(** * Initiative effects of the automation engine

    A shallow embedding of [cogs5e/models/automation/effects/ieffect.py]:
    the two automation nodes [LegacyIEffect] and [IEffect], whose [run]
    method builds an initiative effect, renames it when it stacks on an
    effect of the same name, picks its parent, and adds it to the target
    combatant.

    Python objects are records; the objects that [run] only reaches through
    the automation context (the combatants' effect lists, the metavariable
    table, the message queue) are fields of the context, which [run] threads
    explicitly.  A raised exception is an [outcome].  A [str] is the string
    of the bytes of its UTF-8 encoding. *)

From stdpp Require Import gmap strings list fin_maps pretty.

Open Scope string_scope.
Open Scope Z_scope.

(** ** Exceptions and the outcome of a call *)

(** The exception classes [run] raises, each with its message. *)
Inductive error : Type :=
| TargetException (msg : string)
| AutomationException (msg : string)
| InvalidArgument (msg : string).

(** What a call does: it returns a value, raises, or (for a call that holds
    a [while] loop run on fuel) uses up its fuel. *)
Inductive outcome (A : Type) : Type :=
| Returned (a : A)
| Raised (e : error)
| OutOfFuel.

Arguments Returned {A} a.
Arguments Raised {A} e.
Arguments OutOfFuel {A}.

#[global] Instance outcome_ret : MRet outcome := fun A a => Returned a.
#[global] Instance outcome_bind : MBind outcome := fun A B f m =>
  match m with
  | Returned a => f a
  | Raised e => Raised e
  | OutOfFuel => OutOfFuel
  end.

(** Python's [a or b] on values that are [None] or an object without
    [__bool__] and [__len__]: the first one that is not [None]. *)
Definition py_or {A : Type} (a b : option A) : option A :=
  match a with
  | Some _ => a
  | None => b
  end.

(** ** The payload types

    [init.effects.InitPassiveEffect], [AttackInteraction] and
    [ButtonInteraction], and the three wrappers that resolve to them, are
    opaque to this file: their classes have no body here. *)
Class Payloads : Type := {
  PassiveEffectsWrapper : Type;
  AttackInteractionWrapper : Type;
  ButtonInteractionWrapper : Type;
  InitPassiveEffect : Type;
  AttackInteraction : Type;
  ButtonInteraction : Type;
}.

(** What an initiative effect carries: the legacy node passes
    [effect_args], the current one [passive_effects], [attacks] and
    [buttons]. *)
Inductive payload `{Payloads} : Type :=
| EffectArgs (effect_args : string)
| Interactions (passive_effects : InitPassiveEffect)
    (attacks : list AttackInteraction) (buttons : list ButtonInteraction).

(** ** Combatants and initiative effects *)

(** An [init.Combatant] as far as [run] looks at it: its identity (Python
    compares combatants with [is]) and the combat it is in.  Its effect list
    lives in the context, under the combatant's identity. *)
Record Combatant : Type := {
  c_id : nat;
  c_combat : nat;
}.

(** What [autoctx.target.target] can be: a combatant, or a stat block that is
    in no combat. *)
Inductive entity : Type :=
| InCombat (c : Combatant)
| StatBlock (n : nat).

(** [init.InitiativeEffect].  [e_id] is the identity of the object;
    [e_combatant] is its owner, by identity; [e_parent] is the identity of
    the parent effect. *)
Record InitiativeEffect `{Payloads} : Type := {
  e_id : nat;
  e_combat : option nat;
  e_combatant : option nat;
  e_name : string;
  e_duration : option Z;
  e_remaining : option Z;
  e_payload : payload;
  e_end_on_turn_end : bool;
  e_concentration : bool;
  e_desc : option string;
  e_parent : option nat;
}.

(** The assignments [run] makes to the attributes of an effect. *)
Definition set_name `{Payloads} (e : InitiativeEffect) (n : string) : InitiativeEffect :=
  {| e_id := e_id e; e_combat := e_combat e; e_combatant := e_combatant e;
     e_name := n; e_duration := e_duration e; e_remaining := e_remaining e;
     e_payload := e_payload e; e_end_on_turn_end := e_end_on_turn_end e;
     e_concentration := e_concentration e; e_desc := e_desc e;
     e_parent := e_parent e |}.

Definition set_desc `{Payloads} (e : InitiativeEffect) (d : option string) : InitiativeEffect :=
  {| e_id := e_id e; e_combat := e_combat e; e_combatant := e_combatant e;
     e_name := e_name e; e_duration := e_duration e; e_remaining := e_remaining e;
     e_payload := e_payload e; e_end_on_turn_end := e_end_on_turn_end e;
     e_concentration := e_concentration e; e_desc := d;
     e_parent := e_parent e |}.

Definition set_duration_remaining `{Payloads} (e : InitiativeEffect) (d : option Z) : InitiativeEffect :=
  {| e_id := e_id e; e_combat := e_combat e; e_combatant := e_combatant e;
     e_name := e_name e; e_duration := d; e_remaining := d;
     e_payload := e_payload e; e_end_on_turn_end := e_end_on_turn_end e;
     e_concentration := e_concentration e; e_desc := e_desc e;
     e_parent := e_parent e |}.

Definition set_concentration `{Payloads} (e : InitiativeEffect) (b : bool) : InitiativeEffect :=
  {| e_id := e_id e; e_combat := e_combat e; e_combatant := e_combatant e;
     e_name := e_name e; e_duration := e_duration e; e_remaining := e_remaining e;
     e_payload := e_payload e; e_end_on_turn_end := e_end_on_turn_end e;
     e_concentration := b; e_desc := e_desc e;
     e_parent := e_parent e |}.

· · · · ·

- _Work to be completed_
From the entries above, give again exactly the lines running from the line with "A shallow embedding" to the line with "effect of the"; include both of those lines.

- _Your solution_
    A shallow embedding of [cogs5e/models/automation/effects/ieffect.py]:
    the two automation nodes [LegacyIEffect] and [IEffect], whose [run]
    method builds an initiative effect, renames it when it stacks on an
    effect of the same name, picks its parent, and adds it to the target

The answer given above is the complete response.